The Dollhouse(77)
“If you stay here, you won’t get any more support from me.” She pointed a red-nailed finger in Darby’s direction. “I don’t want to hear from you, and I don’t want to see you. When you have been misused and mistreated, do not show up on our doorstep to ask for help. I have struggled since your father died to make a new name for myself, and I will not have you shred that again.”
“You needn’t worry. I won’t return.”
Mother picked up her purse and turned on her heel. She stared at Darby once, a cold, bitter look that seared her like a branding iron. Then she was gone.
Stiff and sore, as if she’d been beaten, Darby leaned over and picked up the satin dress that Esme had given her, hanging it back in the closet.
She had to find Esme. More than anything, she needed to hear Esme laugh and tell her everything would be all right. That she could survive in New York without the protection of her family and the Barbizon Hotel for Women.
In this new version of her life, Darby would work hard—whether it was writing, waiting tables, or even singing. And late in the evenings, when she and Esme were done for the day, they’d double-date with their beaux, and Sam would smell like spices and fresh bread.
She’d prove Mother wrong.
CHAPTER TWENTY-FIVE
New York City, 2016
At least he isn’t suffering.” Rose had called Maddy from the hospital, but declined her offer to stop by. She liked being alone with her father, had just needed to hear a friendly voice to break up the stillness of the room.
“He’ll fade into a deep sleep, like my father did,” Maddy assured her.
“After all of his dedication to his work, his students, to me, it’s so weird that this is the end.” Rose sighed. “Out with not even a whimper.”
“Do you think he’d rather rage against the dying of the light?”
In spite of herself, she laughed at the thought. “Probably not. He’d never raged once, even when my mother left. And better this than the ongoing chaos of his dementia.”
“You sure I can’t come down? I’ll bring in a flask of the hard stuff for you.”
Rose assured her she was fine, then hung up and stared out the window at the gray skies. He’d last a few weeks at most, and she needed to make the necessary arrangements. All his life he’d talked about being cremated and for his ashes to be scattered around the lilac bushes on the corner of Sheep Meadow in Central Park. Apparently, that was where he proposed to her mother, before life became difficult.
Rose kept vigil until the nurses sent her home to sleep. Around midnight, nervous and wired, she scanned Darby’s bookshelves for something to read. A worn binding on the top shelf turned out to be an ancient copy of Romeo and Juliet, the cloth cover hanging on, literally, by a thread. She perched on the couch, the book balanced on her lap, and turned to the title page. It was printed in 1887, the pages mottled with time, although the gilt edging was still bright. One of Juliet’s soliloquies had been marked up in pencil, the page filled with questions, comments, and stage directions. At the very back of the book, a flash of white caught her eye. She picked up the envelope and gave a startled yelp at the return address. Sam Buckley had sent it from California. The postal stamp read 1953.
Dear Esme,
I assure you I won’t give up your secret, however devastating it has been to me. As you wish, I won’t try to contact you again.
Sam
But Esme was dead in 1953.
Or was she? Rose’s mind raced. Was the woman she’d assumed to be Darby really Esme impersonating her friend? She picked up her phone and tried to reach Jason. No luck. She left a voice mail for him to call her back right away and scanned the letter one more time.

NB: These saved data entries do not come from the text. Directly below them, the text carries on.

(* ===== verification/LoadImage.v ===== *)
(** Load images, [src/src/loadimage.rs]: the trait that serves the bytes of a
    program, and the raw image, a flat file mapped at an address.  A load that
    starts inside the file is filled with zeros past its end; one that starts
    outside it is an error. *)
From stdpp Require Import base list numbers strings.
From Stdlib Require Import ZArith Lia.
From S2P Require Import Prelude Space Address.
Local Open Scope Z_scope.
Local Open Scope rust_scope.

(** ** Definitions *)

(** [LoadImage::load_fill]: the buffer before the call and after it.  The other
    methods of the trait are queries about symbols and sections. *)
Definition LoadFill : Type := list Z -> Address -> outcome (list Z).

(** [slice\[pos..pos + src.len()\].copy_from_slice(src)] and
    [&slice\[pos..\]]. *)
Definition copy_at (l : list Z) (pos : nat) (src : list Z) : outcome (list Z) :=
  if decide (pos + length src <= length l)%nat then Ok (take pos l ++ src ++ drop (pos + length src) l) else Panic.

Definition slice_from (l : list Z) (pos : nat) : outcome (list Z) :=
  if decide (pos <= length l)%nat then Ok (drop pos l) else Panic.

Definition slice_of (l : list Z) (pos count : nat) : outcome (list Z) :=
  if decide (pos + count <= length l)%nat then Ok (take count (drop pos l)) else Panic.

(** [LoadImage::load]. *)
Definition load (fill : LoadFill) (size : Z) (addr : Address) : outcome (list Z) :=
  fill (replicate (Z.to_nat (Z.max size 0)) 0) addr.

Record RawLoadImage : Type := mk_RawLoadImage {
  filename : string;
  vma : Z;
  content : option (list Z);
  spaceid : option AddrSpace
}.

Definition raw_new (fname : string) : RawLoadImage := mk_RawLoadImage fname 0 None None.

Definition from_bytes (fname : string) (bytes : list Z) : RawLoadImage := mk_RawLoadImage fname 0 (Some bytes) None.

Definition attach_to_space (img : RawLoadImage) (id : AddrSpace) : RawLoadImage :=
  mk_RawLoadImage (filename img) (vma img) (content img) (Some id).

(** [file] is what [std::fs::read] finds under the name. *)
Definition raw_open (file : string -> option (list Z)) : stm RawLoadImage unit := fun img =>
  match content img with
  | Some _ => (img, Err (Lowlevel "loadimage is already open"))
  | None =>
      match file (filename img) with
      | Some bytes => (mk_RawLoadImage (filename img) (vma img) (Some bytes) (spaceid img), Ok tt)
      | None => (img, Err (Lowlevel ("Unable to open raw image file: " +:+ filename img)))
      end
  end.

(** The loop of [load_fill]; [inl] says how many bytes are missing when it
    breaks. *)
Definition fill_step (bytes : list Z) (st : list Z * nat * nat * Z)
    : outcome (list Z * nat * nat * Z + (nat + list Z)) :=
  let '(ptr, off, size, curaddr) := st in
  let filesize := Z.of_nat (length bytes) in
  if (0 <? size)%nat then
    if filesize <=? curaddr then
      if (off =? 0)%nat then Ok (inr (inl size))
      else
        let! ptr := copy_at ptr off (replicate (length ptr - off) 0) in
        Ok (inr (inr ptr))
    else
      let readsize := Z.of_nat size in
      let readsize := if filesize <? u64 (curaddr + readsize) then u64 (filesize - curaddr) else readsize in
      let count := Z.to_nat readsize in
      let! src := slice_of bytes (Z.to_nat curaddr) count in
      let! ptr := copy_at ptr off src in
      Ok (inl (ptr, (off + count)%nat, (size - count)%nat, u64 (curaddr + readsize)))
  else Ok (inr (inr ptr)).

(** [unavailable] renders the message, which prints the address. *)
Definition raw_load_fill (unavailable : nat -> Address -> string) (img : RawLoadImage) : LoadFill := fun ptr addr =>
  let bytes := default [] (content img) in
  let curaddr := u64 (offset addr - vma img) in
  let! r := loop (S (S (length ptr))) (fill_step bytes) (ptr, 0%nat, length ptr, curaddr) in
  match r with
  | inl size => Err (DataUnavail (unavailable size addr))
  | inr ptr => Ok ptr
  end.

Definition adjust_vma (img : RawLoadImage) (adjust : Z) : RawLoadImage :=
  let ws := match spaceid img with Some spc => wordsize spc | None => 1 end in
  let adjust := i64 (adjust * ws) in
  mk_RawLoadImage (filename img) (u64 (vma img + u64 adjust)) (content img) (spaceid img).

(** ** The bytes an image serves *)

(** The [n] bytes from [a] on of a memory. *)
Definition bytes_at (m : Z -> Z) (a : Z) (n : nat) : list Z := (fun i => m (u64 (a + Z.of_nat i))) <$> seq 0 n.

Definition raw_byte (img : RawLoadImage) (a : Z) : Z :=
  let bytes := default [] (content img) in
  let d := u64 (a - vma img) in
  if d <? Z.of_nat (length bytes) then default 0 (bytes !! Z.to_nat d) else 0.

Lemma raw_byte_eq img a : raw_byte img a = default 0 (default [] (content img) !! Z.to_nat (u64 (a - vma img))).
Proof.
  unfold raw_byte. destruct (Z.ltb_spec (u64 (a - vma img)) (Z.of_nat (length (default [] (content img))))); [done|].
  by rewrite lookup_ge_None_2 by lia.
Qed.

Lemma bytes_at_length m a n : length (bytes_at m a n) = n.
Proof. unfold bytes_at. by rewrite length_fmap, length_seq. Qed.

Lemma bytes_at_lookup m a n i : (i < n)%nat -> bytes_at m a n !! i = Some (m (u64 (a + Z.of_nat i))).
Proof. intros Hi. unfold bytes_at. by rewrite list_lookup_fmap, lookup_seq_lt by done. Qed.

(** Bytes are read in order, so a buffer is known by its bytes. *)
Lemma bytes_at_eq l m a n : length l = n -> (forall i, (i < n)%nat -> l !! i = Some (m (u64 (a + Z.of_nat i)))) ->
  l = bytes_at m a n.
Proof.
  intros Hl Hi. apply list_eq_same_length with n; [by rewrite bytes_at_length|done|].
  intros i x y Hlt Hx Hy. rewrite Hi in Hx by done. rewrite bytes_at_lookup in Hy by done. congruence.
Qed.

Lemma copy_at_ok l pos src : (pos + length src <= length l)%nat ->
  copy_at l pos src = Ok (take pos l ++ src ++ drop (pos + length src) l).
Proof. intros. unfold copy_at. by rewrite decide_True. Qed.

Lemma slice_of_ok l pos count : (pos + count <= length l)%nat -> slice_of l pos count = Ok (take count (drop pos l)).
Proof. intros. unfold slice_of. by rewrite decide_True. Qed.

Lemma slice_from_ok l pos : (pos <= length l)%nat -> slice_from l pos = Ok (drop pos l).
Proof. intros. unfold slice_from. by rewrite decide_True. Qed.

Lemma raw_fill_ok unavailable img ptr addr : let bytes := default [] (content img) in
  let cur := u64 (offset addr - vma img) in
  Z.of_nat (length ptr) + Z.of_nat (length bytes) < 2 ^ 64 -> cur < Z.of_nat (length bytes) ->
  raw_load_fill unavailable img ptr addr = Ok (bytes_at (raw_byte img) (offset addr) (length ptr)).
Proof.
  intros bytes cur Hlen Hcur. set (n := length ptr) in *. set (c := Z.to_nat cur).
  assert (0 <= cur) by (apply uw_range; lia).
  assert (forall i, (i < n)%nat -> raw_byte img (u64 (offset addr + Z.of_nat i)) = default 0 (bytes !! (c + i)%nat)) as Hview.
  { intros i Hi. rewrite raw_byte_eq. replace (u64 (u64 (offset addr + Z.of_nat i) - vma img)) with (cur + Z.of_nat i).
    - do 2 f_equal. unfold c. lia.
    - rewrite <- (uw_small 64 (cur + Z.of_nat i)) by (unfold is_u; lia). unfold cur, uw.
      rewrite Zminus_mod_idemp_l, Zplus_mod_idemp_l. f_equal. lia. }
  destruct (decide (n = 0)%nat) as [Hn|Hn].
  { unfold raw_load_fill. fold n. rewrite Hn. simpl. by apply nil_length_inv in Hn as ->. }
  unfold raw_load_fill. fold bytes cur n. set (k := Nat.min n (length bytes - c)).
  assert (Z.of_nat c = cur) by (unfold c; lia).
  assert (fill_step bytes (ptr, 0%nat, n, cur) = Ok (inl (take k (drop c bytes) ++ drop k ptr, k, (n - k)%nat, cur + Z.of_nat k)))
    as E1.
  { unfold fill_step. destruct (Nat.ltb_spec 0 n); [|lia]. destruct (Z.leb_spec (Z.of_nat (length bytes)) cur); [lia|].
    rewrite (uw_small 64 (cur + Z.of_nat n)) by (unfold is_u; lia).
    assert ((if Z.of_nat (length bytes) <? cur + Z.of_nat n then u64 (Z.of_nat (length bytes) - cur) else Z.of_nat n)
      = Z.of_nat k) as ->.
    { destruct (Z.ltb_spec (Z.of_nat (length bytes)) (cur + Z.of_nat n)); [|lia].
      rewrite uw_small by (unfold is_u; lia). lia. }
    rewrite Nat2Z.id. fold c. rewrite slice_of_ok by lia. ostep.
    assert (length (take k (drop c bytes)) = k) as Hk by (rewrite length_take, length_drop; lia).
    rewrite copy_at_ok by (rewrite Hk; fold n; lia). ostep. rewrite Hk. simpl.
    by rewrite uw_small by (unfold is_u; lia). }
  assert (exists l, loop (S (S n)) (fill_step bytes) (ptr, 0%nat, n, cur) = Ok (inr l) /\ length l = n /\
    forall i, (i < n)%nat -> l !! i = Some (default 0 (bytes !! (c + i)%nat))) as (l & -> & Hl & Hi); last first.
  { ostep. f_equal. apply bytes_at_eq; [done|]. intros i Hlt. by rewrite Hi, Hview. }
  assert (length (take k (drop c bytes)) = k) as Hk by (rewrite length_take, length_drop; lia).
  assert (length (take k (drop c bytes) ++ drop k ptr) = n) as Hlen1 by (rewrite length_app, length_drop, Hk; lia).
  assert (forall i, (i < k)%nat -> take k (drop c bytes) !! i = Some (default 0 (bytes !! (c + i)%nat))) as Hread.
  { intros i Hik. rewrite lookup_take_lt, lookup_drop by done.
    destruct (lookup_lt_is_Some_2 bytes (c + i) ltac:(lia)) as [x ->]. done. }
  cbn [loop]. rewrite E1. ostep. destruct n as [|n'] eqn:En; [done|]. rewrite <- En in *. cbn [loop].
  unfold fill_step at 1. destruct (Nat.ltb_spec 0 (n - k)).
  - destruct (Z.leb_spec (Z.of_nat (length bytes)) (cur + Z.of_nat k)); [|lia].
    destruct (Nat.eqb_spec k 0); [lia|].
    rewrite copy_at_ok by (rewrite length_replicate; lia). ostep. eexists. split; [done|].
    rewrite Hlen1, length_replicate. rewrite (drop_ge _ (k + (n - k))) by lia. rewrite app_nil_r.
    rewrite take_app_le, take_ge by lia. split; [rewrite length_app, length_replicate; lia|].
    intros i Hlt. destruct (decide (i < k)%nat).
    + rewrite lookup_app_l by lia. by apply Hread.
    + rewrite lookup_app_r, lookup_replicate_2 by lia. by rewrite lookup_ge_None_2 by lia.
  - eexists. split; [done|]. split; [done|]. intros i Hlt. rewrite lookup_app_l by lia. apply Hread. lia.
Qed.

(** A load that starts outside the file fails. *)
Lemma raw_fill_unavailable unavailable img ptr addr : (0 < length ptr)%nat ->
  Z.of_nat (length (default [] (content img))) <= u64 (offset addr - vma img) ->
  raw_load_fill unavailable img ptr addr = Err (DataUnavail (unavailable (length ptr) addr)).
Proof.
  intros Hn Hcur. unfold raw_load_fill. cbn [loop]. unfold fill_step at 1.
  destruct (Nat.ltb_spec 0 (length ptr)); [|lia]. destruct (Z.leb_spec (Z.of_nat (length (default [] (content img)))) (u64 (offset addr - vma img))); [done|lia].
Qed.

If the slashing had been that brutal, Esme might have been disfigured enough to get away with the switch. And if Darby had been the one who fell to her death, the same reasoning applied. A grisly thought. Maybe Esme had become a new person, disconnecting herself from the drug scandal and forging a new life. But where had Darby’s family been in all this? Wouldn’t they have known?
According to this short letter, Esme had revealed the switch to Sam, who had been crushed by the news of Darby’s death. But something was off. The whole thing felt like a bad soap opera, a scene from one of Maddy’s scripts. Yet the letter existed for a reason.
Rose googled the address, but there was no Sam Buckley living there anymore. Not surprising, as more than sixty years had passed. But there was someone else she could ask. Stella had known Darby both before and after the accident. She called Stella’s cell phone and left a voice mail, asking if they could meet again.
The next morning, at ten a.m. sharp, she waited for Stanley Jr. outside the button shop. As he unlocked the gate covering the entrance, she got right to the point.
“I have an odd question for you. Did you ever hear Ms. McLaughlin speak Spanish?”
He laughed. “No, I can’t say that I did.”
Rose nodded. “Okay. Thanks. Sorry to bother you.” She turned to go.
“But her young friend did.”
Rose spun back around. “She spoke Spanish to Darby?”
“She called her Tía. I remember that from high school Spanish. Practically the only thing I remember.”
Tía. Aunt.
Not Christina or Tina. Stella had heard the girl say “tía.”